(** * biblioteca-backend: routes, AlunoController, Usuario

    A shallow embedding of [src/routes.ts], of the two versions of
    [controller/AlunoController.ts] and of [model/Usuario.ts], together with
    the properties of the authentication gate and of the result-code to
    HTTP-response convention.

    Asynchronous code is embedded as a state-and-exception monad over the
    state outside the process (database, console): an [await] is a bind, a
    rejected promise is a thrown exception, [try]/[catch] is [try_catch]. *)

From Stdlib Require Import ZArith.
From stdpp Require Import base option list strings gmap.

Set Warnings "-register-all".

Local Open Scope Z_scope.
Local Open Scope string_scope.

(** ** JavaScript values *)

(** The values a parsed request can carry.  Objects and arrays are kept by
    their serialisation: the controllers only test them for truthiness and
    pass them on. *)
Inductive JSValue : Type :=
  | JSUndefined
  | JSNull
  | JSBool (b : bool)
  | JSNumber (n : Z)
  | JSString (s : string)
  | JSDate (iso : string)
  | JSObject (repr : string).

(** The result of [parseInt]: an integer or [NaN]. *)
Inductive Number : Type :=
  | NaN
  | Int (z : Z).

(** [!v] is [negb (truthy v)]. *)
Definition truthy (v : JSValue) : bool :=
  match v with
  | JSUndefined | JSNull => false
  | JSBool b => b
  | JSNumber n => negb (Z.eqb n 0)
  | JSString s => negb (String.eqb s "")
  | JSDate _ | JSObject _ => true
  end.

(** [v ?? d] *)
Definition nullish (v d : JSValue) : JSValue :=
  match v with
  | JSUndefined | JSNull => d
  | _ => v
  end.

(** A JavaScript object read by property name: a missing property reads
    as [undefined]. *)
Definition prop (o : gmap string JSValue) (k : string) : JSValue :=
  default JSUndefined (o !! k).

(** JSON documents, as written by [res.json]. *)
Inductive Json : Type :=
  | JNull
  | JBool (b : bool)
  | JNum (n : Z)
  | JStr (s : string)
  | JArr (items : list Json)
  | JObj (fields : list (string * Json)).

(** ** Exceptions, console and the effect monad *)

Record Error : Type := { name : string; message : string }.

(** [Error.prototype.toString], which a template literal applies. *)
Definition Error_toString (e : Error) : string :=
  if String.eqb (name e) "" then message e
  else if String.eqb (message e) "" then name e
  else name e ++ ": " ++ message e.

Inductive ConsoleEntry : Type :=
  | LogStr (s : string)
  | LogObj (e : Error)
  | ErrStr (s : string).

Record St (W : Type) : Type := mkSt { world : W; console : list ConsoleEntry }.
Arguments mkSt {W} _ _.
Arguments world {W} _.
Arguments console {W} _.

Inductive Result (A : Type) : Type :=
  | Ok (a : A)
  | Thrown (e : Error).
Arguments Ok {A} _.
Arguments Thrown {A} _.

Definition Eff (W A : Type) : Type := St W → Result A * St W.

Definition eff_ret {W A} (a : A) : Eff W A := λ st, (Ok a, st).

Definition eff_bind {W A B} (m : Eff W A) (k : A → Eff W B) : Eff W B :=
  λ st, match m st with
        | (Ok a, st') => k a st'
        | (Thrown e, st') => (Thrown e, st')
        end.

Definition throw {W A} (e : Error) : Eff W A := λ st, (Thrown e, st).

Definition try_catch {W A} (m : Eff W A) (handler : Error → Eff W A) : Eff W A :=
  λ st, match m st with
        | (Ok a, st') => (Ok a, st')
        | (Thrown e, st') => handler e st'
        end.

Definition emit {W} (entry : ConsoleEntry) : Eff W unit :=
  λ st, (Ok tt, mkSt (world st) (console st ++ [entry])).

Definition console_log {W} (s : string) : Eff W unit := emit (LogStr s).
Definition console_log_obj {W} (e : Error) : Eff W unit := emit (LogObj e).
Definition console_error {W} (s : string) : Eff W unit := emit (ErrStr s).

Declare Scope eff_scope.
Delimit Scope eff_scope with eff.
Notation "'let!' x ':=' m 'in' k" := (eff_bind m (λ x, k))
  (at level 10, x name, m at level 100, k at level 200) : eff_scope.
Notation "m ';;;' k" := (eff_bind m (λ _, k))
  (at level 100, k at level 200, right associativity) : eff_scope.

(** ** Express requests and responses *)

Inductive Body : Type :=
  | JsonBody (j : Json)
  | TextBody (s : string).

(** The response object: status 200 until [status] is called, nothing sent
    until [json] or [send] is. *)
Record Response : Type := mkResponse { statusCode : Z; sent : option Body }.

Definition res0 : Response := mkResponse 200 None.

Definition status (code : Z) (res : Response) : Response :=
  mkResponse code (sent res).
Definition json (j : Json) (res : Response) : Response :=
  mkResponse (statusCode res) (Some (JsonBody j)).
Definition send (s : string) (res : Response) : Response :=
  mkResponse (statusCode res) (Some (TextBody s)).

(** [{ mensagem: m }] *)
Definition mensagem_obj (m : string) : Json := JObj [("mensagem", JStr m)].

(** The request object: [body] and [query] are the objects the parsers
    leave, [subject] is what the gate attaches. *)
Record Request : Type := mkRequest {
  headers : gmap string string;
  query : gmap string JSValue;
  body : gmap string JSValue;
  subject : option string
}.

(** ** The Aluno model, as the controllers use it

    [model/Aluno.ts] is not among the files embedded here: the class, its
    constructor, its setter, its serialisation and its four static database
    operations are the members of this interface; a result code is an
    integer.  [parseInt] is the ECMAScript builtin; its result is a
    floating-point number, so it is left open as well. *)
Class AlunoModel (W : Type) : Type := {
  Aluno : Type;
  new_Aluno : JSValue → JSValue → JSValue → JSValue → JSValue → JSValue → Aluno;
  setIdAluno : Number → Aluno → Aluno;
  Aluno_toJSON : Aluno → Json;
  listarAlunos : Eff W (list Aluno);
  cadastrarAluno : Aluno → Eff W Z;
  removerAluno : Number → Eff W Z;
  atualizarAluno : Aluno → Eff W Z;
  parseInt : JSValue → Number
}.

(** The [{ status, mensagem }] entries of a response table. *)
Record Resposta : Type := mkResposta { resposta_status : Z; resposta_mensagem : string }.

(** [a ?? b] on table lookups: [None] is [undefined]. *)
Definition coalesce {A} (a b : option A) : option A :=
  match a with
  | Some x => Some x
  | None => b
  end.

(** Reading a property of [undefined] throws. *)
Definition TypeError_undefined : Error :=
  {| name := "TypeError"; message := "Cannot read properties of undefined" |}.

(** ** AlunoController, first version (the documented one) *)
Module AlunoController.
Section Controller.
Context {W : Type} {M : AlunoModel W}.
Local Open Scope eff_scope.

Definition todos (req : Request) (res : Response) : Eff W Response :=
  try_catch
    (let! listaDeAlunos := listarAlunos in
     eff_ret (json (JArr (Aluno_toJSON <$> listaDeAlunos)) (status 200 res)))
    (λ error,
       console_log ("Erro ao acessar método herdado: " ++ Error_toString error) ;;;
       eff_ret (json (mensagem_obj "Erro ao recuperar as informações do aluno. Entre em contato com o administrador do sistema para mais detalhes.") (status 500 res))).

Definition mensagens : gmap Z Resposta :=
  {[ 0 := mkResposta 400 "Erro ao cadastrar aluno. Entre em contato com o administrador do sistema para mais detalhes.";
     1 := mkResposta 201 "Aluno cadastrado com sucesso!";
     9 := mkResposta 406 "Parâmetros obrigatórios não informados." ]}.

******************************

Scan the lines above for the word "embedded". Return each one that has it.

    Asynchronous code is embedded as a state-and-exception monad over the
    [model/Aluno.ts] is not among the files embedded here: the class, its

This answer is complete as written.